───── TASK INPUTS ─────

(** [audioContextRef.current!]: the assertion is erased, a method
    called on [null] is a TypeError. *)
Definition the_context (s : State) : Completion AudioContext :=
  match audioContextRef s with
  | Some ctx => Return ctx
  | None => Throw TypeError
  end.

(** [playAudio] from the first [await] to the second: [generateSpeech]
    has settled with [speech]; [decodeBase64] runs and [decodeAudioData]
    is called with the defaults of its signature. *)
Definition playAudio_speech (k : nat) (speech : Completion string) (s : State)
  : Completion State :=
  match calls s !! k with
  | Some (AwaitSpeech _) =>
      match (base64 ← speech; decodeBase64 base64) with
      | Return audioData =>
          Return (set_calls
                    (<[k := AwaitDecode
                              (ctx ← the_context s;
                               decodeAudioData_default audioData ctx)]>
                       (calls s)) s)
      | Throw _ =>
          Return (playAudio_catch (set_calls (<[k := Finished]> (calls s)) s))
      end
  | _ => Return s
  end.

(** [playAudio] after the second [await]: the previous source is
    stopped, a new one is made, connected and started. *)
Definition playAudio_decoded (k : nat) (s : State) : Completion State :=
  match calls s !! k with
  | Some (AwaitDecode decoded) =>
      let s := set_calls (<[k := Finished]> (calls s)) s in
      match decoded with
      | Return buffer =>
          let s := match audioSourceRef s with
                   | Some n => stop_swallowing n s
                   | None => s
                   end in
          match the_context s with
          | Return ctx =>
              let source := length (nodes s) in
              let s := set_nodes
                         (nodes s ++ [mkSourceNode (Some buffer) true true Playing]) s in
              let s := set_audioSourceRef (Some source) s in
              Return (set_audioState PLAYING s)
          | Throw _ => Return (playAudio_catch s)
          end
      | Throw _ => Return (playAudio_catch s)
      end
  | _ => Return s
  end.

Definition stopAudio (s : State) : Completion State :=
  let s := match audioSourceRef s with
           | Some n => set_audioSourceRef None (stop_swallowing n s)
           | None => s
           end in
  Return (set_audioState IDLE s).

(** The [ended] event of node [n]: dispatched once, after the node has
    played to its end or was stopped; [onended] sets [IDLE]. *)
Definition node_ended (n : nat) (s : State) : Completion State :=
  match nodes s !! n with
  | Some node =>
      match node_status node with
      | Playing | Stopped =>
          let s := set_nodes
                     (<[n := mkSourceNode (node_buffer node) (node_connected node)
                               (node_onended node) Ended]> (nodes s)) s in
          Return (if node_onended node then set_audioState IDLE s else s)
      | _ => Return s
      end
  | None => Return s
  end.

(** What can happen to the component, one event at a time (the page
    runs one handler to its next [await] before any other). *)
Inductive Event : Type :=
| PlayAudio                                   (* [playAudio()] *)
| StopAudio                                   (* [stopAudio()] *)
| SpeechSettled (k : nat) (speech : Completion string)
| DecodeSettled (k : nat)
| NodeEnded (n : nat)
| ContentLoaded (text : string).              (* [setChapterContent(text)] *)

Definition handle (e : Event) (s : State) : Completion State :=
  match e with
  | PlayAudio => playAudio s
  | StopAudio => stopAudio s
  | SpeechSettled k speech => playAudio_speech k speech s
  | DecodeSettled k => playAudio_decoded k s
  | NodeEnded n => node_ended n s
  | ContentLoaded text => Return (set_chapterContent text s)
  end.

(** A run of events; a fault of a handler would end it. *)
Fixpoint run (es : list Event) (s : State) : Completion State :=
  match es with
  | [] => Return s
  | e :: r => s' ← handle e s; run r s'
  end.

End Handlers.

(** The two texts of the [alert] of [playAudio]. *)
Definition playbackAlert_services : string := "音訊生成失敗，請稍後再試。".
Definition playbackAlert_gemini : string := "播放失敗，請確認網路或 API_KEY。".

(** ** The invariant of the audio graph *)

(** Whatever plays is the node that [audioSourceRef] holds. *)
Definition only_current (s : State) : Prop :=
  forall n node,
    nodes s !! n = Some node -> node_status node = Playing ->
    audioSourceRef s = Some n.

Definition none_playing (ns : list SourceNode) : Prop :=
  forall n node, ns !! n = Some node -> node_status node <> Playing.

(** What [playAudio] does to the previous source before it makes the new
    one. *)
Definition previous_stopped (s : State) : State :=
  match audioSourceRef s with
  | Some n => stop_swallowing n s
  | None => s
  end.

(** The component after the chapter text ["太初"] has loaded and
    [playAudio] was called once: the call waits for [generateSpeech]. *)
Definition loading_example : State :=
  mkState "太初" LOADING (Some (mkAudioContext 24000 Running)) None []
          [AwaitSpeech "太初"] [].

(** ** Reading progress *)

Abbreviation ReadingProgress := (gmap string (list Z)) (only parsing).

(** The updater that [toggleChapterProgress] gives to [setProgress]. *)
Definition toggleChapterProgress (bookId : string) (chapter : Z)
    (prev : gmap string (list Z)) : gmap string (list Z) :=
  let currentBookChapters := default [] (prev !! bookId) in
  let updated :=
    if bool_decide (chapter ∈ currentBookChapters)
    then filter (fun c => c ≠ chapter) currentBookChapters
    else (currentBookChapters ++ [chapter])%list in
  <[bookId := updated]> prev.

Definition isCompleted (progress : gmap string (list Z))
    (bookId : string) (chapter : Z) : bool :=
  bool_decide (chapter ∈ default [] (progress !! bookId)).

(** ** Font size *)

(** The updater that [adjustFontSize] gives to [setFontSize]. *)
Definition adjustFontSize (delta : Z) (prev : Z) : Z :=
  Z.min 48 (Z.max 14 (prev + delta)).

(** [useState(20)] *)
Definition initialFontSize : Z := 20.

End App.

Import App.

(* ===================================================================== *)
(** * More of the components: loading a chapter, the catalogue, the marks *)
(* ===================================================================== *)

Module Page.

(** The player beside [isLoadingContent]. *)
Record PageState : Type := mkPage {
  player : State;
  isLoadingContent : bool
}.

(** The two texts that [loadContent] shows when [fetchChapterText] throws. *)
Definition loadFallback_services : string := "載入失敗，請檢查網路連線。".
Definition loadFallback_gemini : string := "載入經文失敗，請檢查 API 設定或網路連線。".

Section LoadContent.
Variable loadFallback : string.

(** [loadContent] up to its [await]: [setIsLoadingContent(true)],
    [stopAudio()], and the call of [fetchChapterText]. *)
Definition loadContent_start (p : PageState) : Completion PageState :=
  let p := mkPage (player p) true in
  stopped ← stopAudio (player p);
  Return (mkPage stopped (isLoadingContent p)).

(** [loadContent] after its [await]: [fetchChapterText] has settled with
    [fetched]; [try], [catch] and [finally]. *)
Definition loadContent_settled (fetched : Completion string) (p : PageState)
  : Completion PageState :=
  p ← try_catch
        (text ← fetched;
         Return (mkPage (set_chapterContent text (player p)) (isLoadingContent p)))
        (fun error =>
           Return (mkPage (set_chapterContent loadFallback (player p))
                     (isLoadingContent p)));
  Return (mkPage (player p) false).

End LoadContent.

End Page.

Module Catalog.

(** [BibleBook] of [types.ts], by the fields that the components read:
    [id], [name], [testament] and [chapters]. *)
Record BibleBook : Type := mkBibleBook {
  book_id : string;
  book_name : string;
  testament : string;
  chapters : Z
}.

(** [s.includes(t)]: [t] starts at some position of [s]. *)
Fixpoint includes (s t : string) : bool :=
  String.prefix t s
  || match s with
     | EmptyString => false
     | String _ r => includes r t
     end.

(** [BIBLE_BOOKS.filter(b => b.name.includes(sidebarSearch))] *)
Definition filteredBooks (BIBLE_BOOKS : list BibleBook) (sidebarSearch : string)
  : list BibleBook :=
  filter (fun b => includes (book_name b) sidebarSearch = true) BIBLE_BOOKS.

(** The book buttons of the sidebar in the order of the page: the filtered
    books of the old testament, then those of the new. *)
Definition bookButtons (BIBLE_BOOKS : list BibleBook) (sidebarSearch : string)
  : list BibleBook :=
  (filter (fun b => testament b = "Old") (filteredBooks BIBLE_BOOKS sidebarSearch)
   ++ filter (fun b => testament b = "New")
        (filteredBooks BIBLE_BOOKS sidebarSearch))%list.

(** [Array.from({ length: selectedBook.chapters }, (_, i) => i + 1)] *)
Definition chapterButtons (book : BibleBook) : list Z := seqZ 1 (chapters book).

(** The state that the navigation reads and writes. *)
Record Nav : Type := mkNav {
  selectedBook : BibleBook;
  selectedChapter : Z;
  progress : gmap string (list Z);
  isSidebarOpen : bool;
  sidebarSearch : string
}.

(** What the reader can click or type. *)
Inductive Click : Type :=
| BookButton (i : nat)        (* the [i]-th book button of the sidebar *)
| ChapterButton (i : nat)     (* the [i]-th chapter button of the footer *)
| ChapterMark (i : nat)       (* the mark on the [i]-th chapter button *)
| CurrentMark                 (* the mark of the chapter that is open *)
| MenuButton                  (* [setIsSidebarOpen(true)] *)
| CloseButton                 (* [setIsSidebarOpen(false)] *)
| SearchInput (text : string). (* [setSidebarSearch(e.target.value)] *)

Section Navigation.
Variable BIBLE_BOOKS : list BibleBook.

─────

Find each line above with the string "DecodeSettled", then report how many there are. Write only the number.

= SOLVED PROBLEM =
2